Construction & Engineering News South Africa

The case for compulsory vaccination in the construction industry

With only around 29% of South Africans vaccinated against Covid-19 (at time of writing) and the threat of a fourth wave of infections looming, the debate around mandatory vaccination in the workplace is heating up. There is, however, a case to be made for compulsory vaccinations in the construction industry.

The Occupational Health and Safety Act stipulates that employers must provide and maintain a safe and healthy working environment, free from risk to employees. This includes putting measures in place to protect employees from infectious disease such as Covid-19. Owing to the nature of work carried out on construction sites, however, social distancing and other hygiene protocols can be difficult to implement and manage.

Consequently, the temptation to cut safety corners to meet tight project deadlines and budgets is very real, but failure by construction industry players to comply with Covid-19 hygiene regulations and protocols could lead to infection breakouts and site shutdowns, which the industry can ill afford.

Recent reports from the Bureau for Economic Research reveal that business confidence in the construction industry is at an all-time low, and many construction companies are struggling to stay afloat in the current bearish economic climate.

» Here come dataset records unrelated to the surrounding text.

(* ===== verification/Options.v ===== *)
(** * The TCP option loop (uip.c, the MSS option of a SYN)

    The loop counter is a [u8_t], so the loop can revisit a position: it
    leaves on well-formed options and runs forever on some malformed ones. *)

From S2P Require Import Prelude Bytes Checksum UipState Uip PacketSum UipInv.

Section options.
Variable b : list Z.
Variable lim : Z.

Definition opt_at (c : Z) : Z := u8 b (BUF.optdata + Z.to_nat c).
Definition optlen_at (c : Z) : Z := u8 b (BUF.optdata + 1 + Z.to_nat c).

(** The options RFC 793 allows: single bytes, or a kind and a length that
    counts both and stays inside the options. *)
Inductive options_wf : Z → Prop :=
  | ow_done c : lim ≤ c → options_wf c
  | ow_end c : opt_at c = TCP_OPT_END → options_wf c
  | ow_noop c : opt_at c = TCP_OPT_NOOP → options_wf (c + 1) → options_wf c
  | ow_opt c : opt_at c ≠ TCP_OPT_NOOP → 2 ≤ optlen_at c → c + optlen_at c ≤ lim →
               options_wf (c + optlen_at c) → options_wf c.

(** One iteration of the loop: leave with a value, or go on at a position. *)
Definition opt_step (c : Z) : option Z + Z :=
  if c <? lim then
    if opt_at c =? TCP_OPT_END then inl None
    else if opt_at c =? TCP_OPT_NOOP then inr (wrap8 (c + 1))
    else if (opt_at c =? TCP_OPT_MSS) && (optlen_at c =? TCP_OPT_MSS_LEN) then
      let tmp16 := Z.lor (Z.shiftl (u8 b (BUF.optdata + 2 + Z.to_nat c)) 8)
                         (u8 b (BUF.optdata + 3 + Z.to_nat c)) in
      inl (Some (if UIP_TCP_MSS <? tmp16 then UIP_TCP_MSS else tmp16))
    else if optlen_at c =? 0 then inl None
    else inr (wrap8 (c + optlen_at c))
  else inl None.

Lemma parse_mss_step fuel c :
  parse_mss (S fuel) b lim c =
  match opt_step c with inl r => Ok r | inr c' => parse_mss fuel b lim c' end.
Proof.
  cbn [parse_mss]. unfold opt_step, opt_at, optlen_at. rewrite Nat.add_0_r.
  by repeat case_match.
Qed.

(** The positions the loop visits from [c] before it leaves with [r]. *)
Inductive visits (r : option Z) : Z → list Z → Prop :=
  | visits_last c : opt_step c = inl r → visits r c [c]
  | visits_next c c' l : opt_step c = inr c' → visits r c' l → visits r c (c :: l).

Lemma parse_mss_visits fuel c r :
  parse_mss fuel b lim c = Ok r ↔ ∃ l, visits r c l ∧ (length l ≤ fuel)%nat.
Proof.
  split.
  - revert c. induction fuel as [|fuel IH]; intros c; [done|]. rewrite parse_mss_step.
    destruct (opt_step c) as [r'|c'] eqn:E.
    + intros [= ->]. exists [c]. split; [by constructor|cbn; lia].
    + intros (l & Hl & Hle)%IH. exists (c :: l). split; [by econstructor|cbn; lia].
  - intros (l & Hv & Hle). revert fuel Hle.
    induction Hv as [c E|c c' l E Hv IH]; intros [|fuel]; cbn [length]; intros Hle; try lia;
      rewrite parse_mss_step, E; [done|]. apply IH. lia.
Qed.

(** A run is determined by where it starts, so it never repeats a position. *)
Lemma visits_det r r' c l l' : visits r c l → visits r' c l' → l = l'.
Proof.
  intros Hv. revert l'. induction Hv as [c E|c c' l E Hv IH]; intros l' Hv'; inversion Hv'; subst;
    [done|congruence|congruence|]. f_equal. apply IH. congruence.
Qed.

Lemma visits_suffix r c l x : visits r c l → x ∈ l → ∃ l', visits r x l' ∧ (length l' ≤ length l)%nat.
Proof.
  induction 1 as [c E|c c' l E Hv IH].
  - intros ->%list_elem_of_singleton. exists [c]. split; [by constructor|done].
  - intros [->|Hx]%elem_of_cons.
    + exists (c :: l). split; [by econstructor|done].
    + destruct (IH Hx) as (l' & ? & ?). exists l'. split; [done|cbn; lia].
Qed.

Lemma visits_nodup r c l : visits r c l → NoDup l.
Proof.
  induction 1 as [c E|c c' l E Hv IH]; [apply NoDup_singleton|]. constructor; [|done].
  intros Hin. destruct (visits_suffix _ _ _ _ Hv Hin) as (l' & Hl' & Hle).
  assert (Hcl : visits r c (c :: l)) by (by econstructor).
  rewrite (visits_det _ _ _ _ _ Hl' Hcl) in Hle. cbn in Hle. lia.
Qed.

Lemma opt_step_u8 c c' : opt_step c = inr c' → is_u8 c'.
Proof. unfold opt_step. repeat case_match; intros [= <-]; apply wrap8_u8. Qed.

Lemma visits_u8 r c l : is_u8 c → visits r c l → Forall is_u8 l.
Proof.
  intros Hc Hv. revert Hc. induction Hv as [c E|c c' l E Hv IH]; intros Hc; [by apply Forall_singleton|].
  constructor; [done|]. by eapply IH, opt_step_u8.
Qed.

Lemma visits_bound r c l : is_u8 c → visits r c l → (length l ≤ 256)%nat.
Proof.
  intros Hc Hv. pose proof (visits_u8 _ _ _ Hc Hv) as Hu.
  assert (Hsub : l ⊆ Z.of_nat <$> seq 0 256).
  { intros x Hx. rewrite list.Forall_forall in Hu. specialize (Hu x Hx). unfold is_u8 in Hu.
    apply list_elem_of_fmap. exists (Z.to_nat x). split; [lia|]. apply elem_of_seq. lia. }
  pose proof (submseteq_length _ _ (NoDup_submseteq _ _ (visits_nodup _ _ _ Hv) Hsub)) as Hle.
  by rewrite length_fmap, length_seq in Hle.
Qed.

(** More fuel than [mss_fuel] never helps. *)
Lemma mss_fuel_enough fuel r : parse_mss fuel b lim 0 = Ok r → parse_mss mss_fuel b lim 0 = Ok r.
Proof.
  rewrite !parse_mss_visits. intros (l & Hv & _). exists l. split; [done|].
  assert (length l ≤ 256)%nat by (eapply visits_bound; [|done]; unfold is_u8; lia).
  unfold mss_fuel. lia.
Qed.

(** Well-formed options end the loop. *)
Lemma options_wf_ends c :
  0 ≤ c → lim ≤ 255 → options_wf c → ∃ r fuel, parse_mss fuel b lim c = Ok r.
Proof.
  intros Hc Hlim Hw. revert Hc.
  assert (Hend : ∀ c r, opt_step c = inl r → ∃ r fuel, parse_mss fuel b lim c = Ok r).
  { intros x r Hx. exists r, 1%nat. by rewrite parse_mss_step, Hx. }
  assert (Hgo : ∀ c c', opt_step c = inr c' → (∃ r fuel, parse_mss fuel b lim c' = Ok r) →
                        ∃ r fuel, parse_mss fuel b lim c = Ok r).
  { intros x y Hx (r & fuel & Hr). exists r, (S fuel). by rewrite parse_mss_step, Hx. }
  induction Hw as [c Hd|c He|c Hn Hw IH|c Hn Hl Hin Hw IH]; intros Hc;
    destruct (opt_step c) as [r|c'] eqn:E; try (by eapply Hend);
    (eapply Hgo; [done|]); revert E; unfold opt_step; repeat case_match; try done; try lia;
    intros [= <-]; (rewrite wrap8_id; [apply IH; lia|unfold is_u8; lia]).
Qed.
End options.

(** A SYN with no-operation, then an option of kind 3 and length 255: the
    counter goes 0, 1, 256 mod 256 = 0, and the loop never leaves. *)
Lemma parse_mss_loops b lim :
  2 ≤ lim → opt_at b 0 = TCP_OPT_NOOP → opt_at b 1 = 3 → optlen_at b 1 = 255 →
  ∀ fuel, parse_mss fuel b lim 0 = Err Diverges ∧ parse_mss fuel b lim 1 = Err Diverges.
Proof.
  intros Hlim H0 H1 Hl. assert (E0 : opt_step b lim 0 = inr 1).
  { unfold opt_step. rewrite H0, (proj2 (Z.ltb_lt _ _)) by lia. done. }
  assert (E1 : opt_step b lim 1 = inr 0).
  { unfold opt_step. rewrite H1, Hl, (proj2 (Z.ltb_lt _ _)) by lia. done. }
  induction fuel as [|fuel [IH0 IH1]]; [done|]. by rewrite !parse_mss_step, E0, E1.
Qed.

Costs of an infection outbreak

While it is important to respect employees’ right to refuse the vaccine on constitutional or medical grounds, these same employees must be made aware of the risk they pose to their colleagues by not being vaccinated. Not only are they placing their co-workers’ health in jeopardy, but there are also the financial risks to consider. Dealing with an infection outbreak is costly – sick leave expenses, labour replacements, work delays or stoppages (depending on the severity of the on-site outbreak) can significantly impact the project budget.

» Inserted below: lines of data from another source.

(* ===== verification/UipThms.v ===== *)
(** * What the uIP stack guarantees

    The theorems about whole calls of [uip_process], for every application
    that keeps [UipAppLaws]; about the runs of the stack; about ports; about
    TCP options and about the echo reply.  Each is instantiated at a concrete
    packet with the application of httpd.c. *)

From stdpp Require Import relations.
From S2P Require Import Prelude Bytes Checksum UipState Uip PacketSum UipInv Ports Options Httpd Flow TcpSeg TcpTx.

(** ** A run of the stack

    Everything that happens to uIP's globals between calls: a packet of any
    content and length is put in the buffer, a connection is selected for the
    timer or a poll, ports are opened and closed, and the network server
    changes the application's own globals. *)

Section runs.
Context {A : Type} `{UipAppLaws A}.

Inductive stack_step : uip * A → uip * A → Prop :=
  | step_input s a b n x :
      length b = 422%nat → bytes b → is_u16 n →
      uip_input (s <| uip_buf := b |> <| uip_len := n |>, a) = Ok (tt, x) →
      stack_step (s, a) x
  | step_periodic s a i x :
      (i < UIP_CONNS)%nat → uip_periodic i (s, a) = Ok (tt, x) → stack_step (s, a) x
  | step_poll s a i x :
      (i < UIP_CONNS)%nat → uip_poll_conn i (s, a) = Ok (tt, x) → stack_step (s, a) x
  | step_listen s a p : is_u16 p → stack_step (s, a) (uip_listen p s, a)
  | step_unlisten s a p : stack_step (s, a) (uip_unlisten p s, a)
  | step_connect s a ip p r s' :
      wf_ip ip → is_u16 p → uip_connect ip p s = Ok (r, s') → stack_step (s, a) (s', a)
  | step_app s a a' : app_wf a' → stack_step (s, a) (s, a').

Definition reachable : uip * A → uip * A → Prop := rtc stack_step.
End runs.

(** ** States and packets for the examples *)

(** The stack as sys_net.c configures it, listening on port 80. *)
Definition demo_up : uip :=
  uip_listen (HTONS 80)
    ((uip_init uip0) <| uip_hostaddr := uip_ipaddr 10 0 2 15 |>
                     <| uip_draddr := uip_ipaddr 10 0 2 2 |>
                     <| uip_netmask := uip_ipaddr 255 255 255 0 |>).

Definition demo_input (p : list Z) (s : uip) : uip :=
  s <| uip_buf := p ++ replicate (422 - length p) 0 |> <| uip_len := Z.of_nat (length p) |>.

Definition demo_syn : list Z :=
  [82; 84; 0; 0; 0; 1; 82; 85; 10; 0; 2; 2; 8; 0; 69; 0; 0; 44; 0; 7; 0; 0; 64; 6; 98;
   181; 10; 0; 2; 2; 10; 0; 2; 15; 156; 64; 0; 80; 0; 0; 3; 232; 0; 0; 0; 0; 96; 2;
   32; 0; 191; 157; 0; 0; 2; 4; 5; 180].
Definition demo_ack : list Z :=
  [82; 84; 0; 0; 0; 1; 82; 85; 10; 0; 2; 2; 8; 0; 69; 0; 0; 40; 0; 7; 0; 0; 64; 6; 98;
   185; 10; 0; 2; 2; 10; 0; 2; 15; 156; 64; 0; 80; 0; 0; 3; 233; 0; 0; 0; 1; 80; 16;
   32; 0; 215; 73; 0; 0].
Definition demo_data : list Z :=
  [82; 84; 0; 0; 0; 1; 82; 85; 10; 0; 2; 2; 8; 0; 69; 0; 0; 43; 0; 7; 0; 0; 64; 6; 98;
   182; 10; 0; 2; 2; 10; 0; 2; 15; 156; 64; 0; 80; 0; 0; 3; 233; 0; 0; 0; 1; 80; 24;
   32; 0; 77; 213; 0; 0; 104; 105; 33].
Definition demo_echo : list Z :=
  [82; 84; 0; 0; 0; 1; 82; 85; 10; 0; 2; 2; 8; 0; 69; 0; 0; 32; 0; 7; 0; 0; 64; 1; 98;
   198; 10; 0; 2; 2; 10; 0; 2; 15; 8; 0; 33; 4; 18; 52; 0; 1; 97; 98; 99; 100].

With this in mind, a mandatory vaccination policy would go a long way towards mitigating the spread of infection on construction sites and help ensure that projects are delivered on time and within budget.

Statistical evidence is mounting that the vaccine plays a significant role in preventing hospitalisation and death related to Covid-19. Research done by Discovery indicates that vaccinated people are ‘three times less likely to infect others, four times less likely to end up in high care/ICU and ten times less likely to die compared to unvaccinated individuals’.

In short, the vaccine saves lives, and regardless of whether employers are in favour of or against a mandatory vaccination policy, they have a moral and ethical responsibility to actively encourage their employees to have the vaccination.

Dispelling conspiracy theories, myths

With vaccine hesitancy still a serious concern among South Africans, construction employers need to educate their employees on the benefits of the vaccine and the risks of not being vaccinated, including dispelling conspiracy theories and myths. Employers could invite healthcare professionals to address workforces and encourage employees to ask questions so that any concerns they have can be addressed.

The sooner South Africa’s vaccination rollout is completed, the sooner all lockdown restrictions can be lifted and we can resume our pre-pandemic lives. The construction industry has an integral role to play in this regard. Employers are ideally positioned to address vaccine hesitancy among their employees and should work actively to advance vaccine adoption and accelerate South Africa’s much-needed economic recovery.